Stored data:

Lemma splitFrom_char c str :
  length (splitFrom (String c "") 0 str).2 = occurrences c str /\
  Forall (lacksChar c)
    ((splitFrom (String c "") 0 str).1 :: (splitFrom (String c "") 0 str).2).
Proof.
  unfold occurrences. induction str as [|a str [IHn IHl]].
  - split; [done|]. repeat constructor. apply lacksChar_nil.
  - cbn [splitFrom String.prefix String.length Nat.sub
         String.list_ascii_of_string].
    rewrite filter_cons.
    destruct (ascii_dec c a) as [->|Hne].
    + rewrite decide_True by done.
      assert (Hpre : String.prefix "" str = true) by by destruct str.
      rewrite Hpre.
      destruct (splitFrom (String a "") 0 str) as [piece pieces].
      cbn [fst snd length] in *. split; [by rewrite IHn|].
      constructor; [apply lacksChar_nil|done].
    + rewrite decide_False by (intros ->; by apply Hne).
      destruct (splitFrom (String c "") 0 str) as [piece pieces].
      cbn [fst snd length] in *. split; [done|].
      apply Forall_cons_1 in IHl as [Hpiece Hpieces].
      constructor; [|done]. by apply lacksChar_String.
Qed.

Lemma countChars_char str c :
  countChars str (String c "") = Some (Z.of_nat (occurrences c str)).
Proof.
  unfold countChars, split. simpl.
  destruct (splitFrom_char c str) as [Hn _].
  destruct (splitFrom (String c "") 0 str) as [piece pieces].
  cbn [fst snd length] in *. f_equal. lia.
Qed.

(** X27: for a [char] of one character [countChars] returns the number
    of the characters of [str] that are that character, and it throws
    exactly when [char] is not of length 1. *)
Theorem countChars_counts :
  (forall str c,
      countChars str (String c "") = Some (Z.of_nat (occurrences c str))) /\
  (forall str char,
      countChars str char = None <-> String.length char <> 1%nat).
Proof.
  split; [intros; apply countChars_char|].
  intros str char. unfold countChars.
  destruct (Nat.eqb_spec (String.length char) 1) as [->|Hne]; simpl.
  - split; [done|]. by intros Hne.
  - done.
Qed.

Lemma lacksChar_join c pieces separator :
  Forall (lacksChar c) pieces -> lacksChar c separator ->
  lacksChar c (join pieces separator).
Proof.
  intros Hpieces Hsep. induction Hpieces as [|piece pieces Hp _ IH].
  - apply lacksChar_nil.
  - rewrite join_cons. apply lacksChar_app. split; [done|].
    destruct pieces; [apply lacksChar_nil|].
    apply lacksChar_app. by split.
Qed.

(** X28: [replaceAll] of one character by a string without that
    character leaves no occurrence of it: the result does not contain
    the character, and [countChars] of the result counts 0. *)
Theorem replaceAll_removes c str to :
  lacksChar c to ->
  lacksChar c (replaceAll str (String c "") to) /\
  countChars (replaceAll str (String c "") to) (String c "") = Some 0.
Proof.
  intros Hto.
  assert (Hlacks : lacksChar c (replaceAll str (String c "") to)).
  { unfold replaceAll, split. simpl.
    destruct (splitFrom_char c str) as [_ Hpieces].
    destruct (splitFrom (String c "") 0 str) as [piece pieces].
    by apply lacksChar_join. }
  split; [done|].
  by rewrite countChars_char, occurrences_lacksChar.
Qed.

• [WHAT TO WORK ON]:
The complete data above is to be written out again as it stands.

• [RESULT BELOW]:
Lemma splitFrom_char c str :
  length (splitFrom (String c "") 0 str).2 = occurrences c str /\
  Forall (lacksChar c)
    ((splitFrom (String c "") 0 str).1 :: (splitFrom (String c "") 0 str).2).
Proof.
  unfold occurrences. induction str as [|a str [IHn IHl]].
  - split; [done|]. repeat constructor. apply lacksChar_nil.
  - cbn [splitFrom String.prefix String.length Nat.sub
         String.list_ascii_of_string].
    rewrite filter_cons.
    destruct (ascii_dec c a) as [->|Hne].
    + rewrite decide_True by done.
      assert (Hpre : String.prefix "" str = true) by by destruct str.
      rewrite Hpre.
      destruct (splitFrom (String a "") 0 str) as [piece pieces].
      cbn [fst snd length] in *. split; [by rewrite IHn|].
      constructor; [apply lacksChar_nil|done].
    + rewrite decide_False by (intros ->; by apply Hne).
      destruct (splitFrom (String c "") 0 str) as [piece pieces].
      cbn [fst snd length] in *. split; [done|].
      apply Forall_cons_1 in IHl as [Hpiece Hpieces].
      constructor; [|done]. by apply lacksChar_String.
Qed.

Lemma countChars_char str c :
  countChars str (String c "") = Some (Z.of_nat (occurrences c str)).
Proof.
  unfold countChars, split. simpl.
  destruct (splitFrom_char c str) as [Hn _].
  destruct (splitFrom (String c "") 0 str) as [piece pieces].
  cbn [fst snd length] in *. f_equal. lia.
Qed.

(** X27: for a [char] of one character [countChars] returns the number
    of the characters of [str] that are that character, and it throws
    exactly when [char] is not of length 1. *)
Theorem countChars_counts :
  (forall str c,
      countChars str (String c "") = Some (Z.of_nat (occurrences c str))) /\
  (forall str char,
      countChars str char = None <-> String.length char <> 1%nat).
Proof.
  split; [intros; apply countChars_char|].
  intros str char. unfold countChars.
  destruct (Nat.eqb_spec (String.length char) 1) as [->|Hne]; simpl.
  - split; [done|]. by intros Hne.
  - done.
Qed.

Lemma lacksChar_join c pieces separator :
  Forall (lacksChar c) pieces -> lacksChar c separator ->
  lacksChar c (join pieces separator).
Proof.
  intros Hpieces Hsep. induction Hpieces as [|piece pieces Hp _ IH].
  - apply lacksChar_nil.
  - rewrite join_cons. apply lacksChar_app. split; [done|].
    destruct pieces; [apply lacksChar_nil|].
    apply lacksChar_app. by split.
Qed.

(** X28: [replaceAll] of one character by a string without that
    character leaves no occurrence of it: the result does not contain
    the character, and [countChars] of the result counts 0. *)
Theorem replaceAll_removes c str to :
  lacksChar c to ->
  lacksChar c (replaceAll str (String c "") to) /\
  countChars (replaceAll str (String c "") to) (String c "") = Some 0.
Proof.
  intros Hto.
  assert (Hlacks : lacksChar c (replaceAll str (String c "") to)).
  { unfold replaceAll, split. simpl.
    destruct (splitFrom_char c str) as [_ Hpieces].
    destruct (splitFrom (String c "") 0 str) as [piece pieces].
    by apply lacksChar_join. }
  split; [done|].
  by rewrite countChars_char, occurrences_lacksChar.
Qed.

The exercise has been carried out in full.